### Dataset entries
(** The constructor returns: the guard holds the counter's value as its
    id, the thread's [current_span_id_] as its parent and the clock
    reading as its start; the counter has advanced, and the thread's
    context holds what it held. *)
Lemma ctor_returns tid now name p :
  TraceSpan.ctor tid now name p
  = Returned
      {| TraceSpan.data_ :=
           SpanData.mk name (counter p)
             (TraceContext.current_span_id_ (context_of p tid)) now tid |}
      (let p1 := set_counter (wrap64 (counter p + 1)) p in
       let p2 := set_context tid (context_of p1 tid) p1 in
       set_context tid (context_of p2 tid) p2).
Proof. reflexivity. Qed.


(** The destructor hands the elapsed time to [emit_span]. *)
Lemma dtor_unfold `{SteadyClock} tid end_time self :
  TraceSpan.dtor tid end_time self
  = (zoom_context tid TraceContext.pop_span;;
     TraceSpan.emit_span self (TraceSpan.elapsed self end_time)).
Proof. reflexivity. Qed.

(** The destructor leaves the sink as it finds it: nothing is added to
    standard output or to any file, and the backend is unchanged. *)
Lemma dtor_writes_nothing `{SteadyClock} tid end_time self p :
  exists p',
    TraceSpan.dtor tid end_time self p = Returned tt p'
    /\ console p' = console p /\ files p' = files p
    /\ backend p' = backend p /\ counter p' = counter p.
Proof. eexists. repeat split. Qed.

End Guard.

(** ** Runs of the instrumented application *)

Section Runs.

Context `{SteadyClock}.

Lemma inert_process_start : inert process_start.
Proof. repeat split. Qed.
(** * privy-share: the authentication core

    A shallow embedding of the TypeScript modules that gate the vault:

    - [src/lib/env.ts]               configuration loading ([getEnv]),
    - [src/lib/auth/lockout.ts]      the brute-force lockout record,
    - [src/lib/auth/totp.ts]         the TOTP input guard,
    - [src/lib/auth/session.ts]      the signed session token,
    - [src/app/api/auth/login]       the login route ([POST]),
    - [src/app/api/auth/state]       the status route ([GET]).

    Conventions.  A JavaScript string is the list of its UTF-16 code units.
    A JavaScript number is an unbounded integer ([Z]): attempt counters,
    minutes and millisecond timestamps stay far inside the safe-integer
    range; the one division of the code ([/ 1000] under [Math.ceil]) is
    done in [Q].  Asynchronous functions are run to completion one after
    the other; every effect (table storage, wall clock, the calls made to
    the one-time-password library) is threaded through an explicit
    [World]. *)

From Stdlib Require Import ZArith NArith QArith Qround List Bool Lia String Ascii.
Import ListNotations.

Set Warnings "-register-all".
Local Open Scope Z_scope.

(* ===================================================================== *)
(** ** JavaScript strings *)
(* ===================================================================== *)

Module Js.

(** A string is its sequence of UTF-16 code units. *)
Definition jsstring := list N.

### Exercise prompt
What you return should be exactly the lines above, starting at the one with "Proof. repeat split. Qed." and ending at the one with "the signed session", and nothing else.

### Result of the task
Proof. repeat split. Qed.
(** * privy-share: the authentication core

    A shallow embedding of the TypeScript modules that gate the vault:

    - [src/lib/env.ts]               configuration loading ([getEnv]),
    - [src/lib/auth/lockout.ts]      the brute-force lockout record,
    - [src/lib/auth/totp.ts]         the TOTP input guard,
    - [src/lib/auth/session.ts]      the signed session token,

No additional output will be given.